*The task*. Your answer must consist of exactly the lines below, starting with the line with "nabs : num ->" and going on through the line with "nsqrt := PrimFloat.sqrt;", and nothing else.

[Dataset entries]

(** * The swallowing-study analysis core of [src/src/App.tsx]

    A shallow embedding of the numeric pipeline of the front end:
    [savitzkyGolayFilter], [extractCycleParameters], [detectSwallowingCycles]
    and [processAdvancedData] (with its local [calculateGroupZScore]).

    JavaScript numbers are kept behind the interface [JSNumber], so that every
    structural property is proved once, for any arithmetic.  Two instances are
    given: IEEE binary64 ([float], the arithmetic the program runs on, used to
    evaluate the functions on concrete recordings) and the real numbers (the
    exact arithmetic in which the algebraic property of the grouped
    standardization is stated).

    Frame numbers and array indices are integer-valued JavaScript numbers and
    are modelled in [Z].  [console.log] calls have no effect on the results
    and are left out. *)

From Stdlib Require Import Floats.PrimFloat.
From Stdlib Require Import ZArith List Bool Lia Reals Lra Permutation.
Import ListNotations.
Open Scope Z_scope.

Set Implicit Arguments.

(* Decimal literals such as [0.2] denote their nearest binary64 value. *)
Set Warnings "-inexact-float".

(** ** JavaScript numbers *)

Declare Scope js_scope.
Delimit Scope js_scope with js.

Class JSNumber (num : Type) : Type := {
  ofZ : Z -> num;              (* an integer-valued number *)
  nan : num;                   (* ToNumber(undefined) *)
  nopp : num -> num;           (* unary minus *)
  nadd : num -> num -> num;
  nsub : num -> num -> num;
  nmul : num -> num -> num;
  ndiv : num -> num -> num;
  nabs : num -> num;           (* Math.abs *)
  nsqrt : num -> num;          (* Math.sqrt *)
  nltb : num -> num -> bool;   (* a < b *)
  nleb : num -> num -> bool;   (* a <= b *)
  neqb : num -> num -> bool    (* a === b, both numbers *)
}.

Notation "- x" := (nopp x) : js_scope.
Infix "+" := nadd : js_scope.
Infix "-" := nsub : js_scope.
Infix "*" := nmul : js_scope.
Infix "/" := ndiv : js_scope.
Notation "a <? b" := (nltb a b) : js_scope.
Notation "a >? b" := (nltb b a) : js_scope.
Notation "a <=? b" := (nleb a b) : js_scope.
Notation "a >=? b" := (nleb b a) : js_scope.

(** Binary64: integers are built from exact doublings, so [ofZ] is exact
    below 2^53. *)
Fixpoint float_of_pos (p : positive) : float :=
  match p with
  | xH => 1%float
  | xO q => PrimFloat.mul 2%float (float_of_pos q)
  | xI q => PrimFloat.add (PrimFloat.mul 2%float (float_of_pos q)) 1%float
  end.

Definition float_of_Z (z : Z) : float :=
  match z with
  | Z0 => 0%float
  | Zpos p => float_of_pos p
  | Zneg p => PrimFloat.opp (float_of_pos p)
  end.

#[export] Instance float_JSNumber : JSNumber float := {
  ofZ := float_of_Z;
  nan := PrimFloat.nan;
  nopp := PrimFloat.opp;
  nadd := PrimFloat.add;
  nsub := PrimFloat.sub;
  nmul := PrimFloat.mul;
  ndiv := PrimFloat.div;
  nabs := PrimFloat.abs;
  nsqrt := PrimFloat.sqrt;
  nltb := PrimFloat.ltb;
  nleb := PrimFloat.leb;
  neqb := PrimFloat.eqb
}.

(** Exact arithmetic.  The reals have no NaN and their division is total:
    [nan] is a placeholder, and [x / 0] is not what JavaScript computes.  The
    real instance is therefore only used in statements whose hypotheses
    keep every index that is read in range and every divisor that is read
    different from 0. *)
Definition Rltb (a b : R) : bool := if Rlt_dec a b then true else false.
Definition Rleb (a b : R) : bool := if Rle_dec a b then true else false.
Definition Reqb (a b : R) : bool := if Req_dec_T a b then true else false.

#[export] Instance R_JSNumber : JSNumber R := {
  ofZ := IZR;
  nan := 0%R;
  nopp := Ropp;
  nadd := Rplus;
  nsub := Rminus;
  nmul := Rmult;
  ndiv := Rdiv;
  nabs := Rabs;
  nsqrt := sqrt;
  nltb := Rltb;
  nleb := Rleb;
  neqb := Reqb
}.

(** ** Arrays and loops *)

Definition len {A : Type} (l : list A) : Z := Z.of_nat (length l).

(** [for (i = lo; i < hi; i++)] *)
Definition range (lo hi : Z) : list Z :=
  map (fun k => lo + Z.of_nat k) (seq 0 (Z.to_nat (hi - lo))).

(** [for (i = from; i >= to; i--)] *)
Definition countDown (from to : Z) : list Z := rev (range to (from + 1)).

*Reply to the task*.
  nabs : num -> num;           (* Math.abs *)
  nsqrt : num -> num;          (* Math.sqrt *)
  nltb : num -> num -> bool;   (* a < b *)
  nleb : num -> num -> bool;   (* a <= b *)
  neqb : num -> num -> bool    (* a === b, both numbers *)
}.

Notation "- x" := (nopp x) : js_scope.
Infix "+" := nadd : js_scope.
Infix "-" := nsub : js_scope.
Infix "*" := nmul : js_scope.
Infix "/" := ndiv : js_scope.
Notation "a <? b" := (nltb a b) : js_scope.
Notation "a >? b" := (nltb b a) : js_scope.
Notation "a <=? b" := (nleb a b) : js_scope.
Notation "a >=? b" := (nleb b a) : js_scope.

(** Binary64: integers are built from exact doublings, so [ofZ] is exact
    below 2^53. *)
Fixpoint float_of_pos (p : positive) : float :=
  match p with
  | xH => 1%float
  | xO q => PrimFloat.mul 2%float (float_of_pos q)
  | xI q => PrimFloat.add (PrimFloat.mul 2%float (float_of_pos q)) 1%float
  end.

Definition float_of_Z (z : Z) : float :=
  match z with
  | Z0 => 0%float
  | Zpos p => float_of_pos p
  | Zneg p => PrimFloat.opp (float_of_pos p)
  end.

#[export] Instance float_JSNumber : JSNumber float := {
  ofZ := float_of_Z;
  nan := PrimFloat.nan;
  nopp := PrimFloat.opp;
  nadd := PrimFloat.add;
  nsub := PrimFloat.sub;
  nmul := PrimFloat.mul;
  ndiv := PrimFloat.div;
  nabs := PrimFloat.abs;
  nsqrt := PrimFloat.sqrt;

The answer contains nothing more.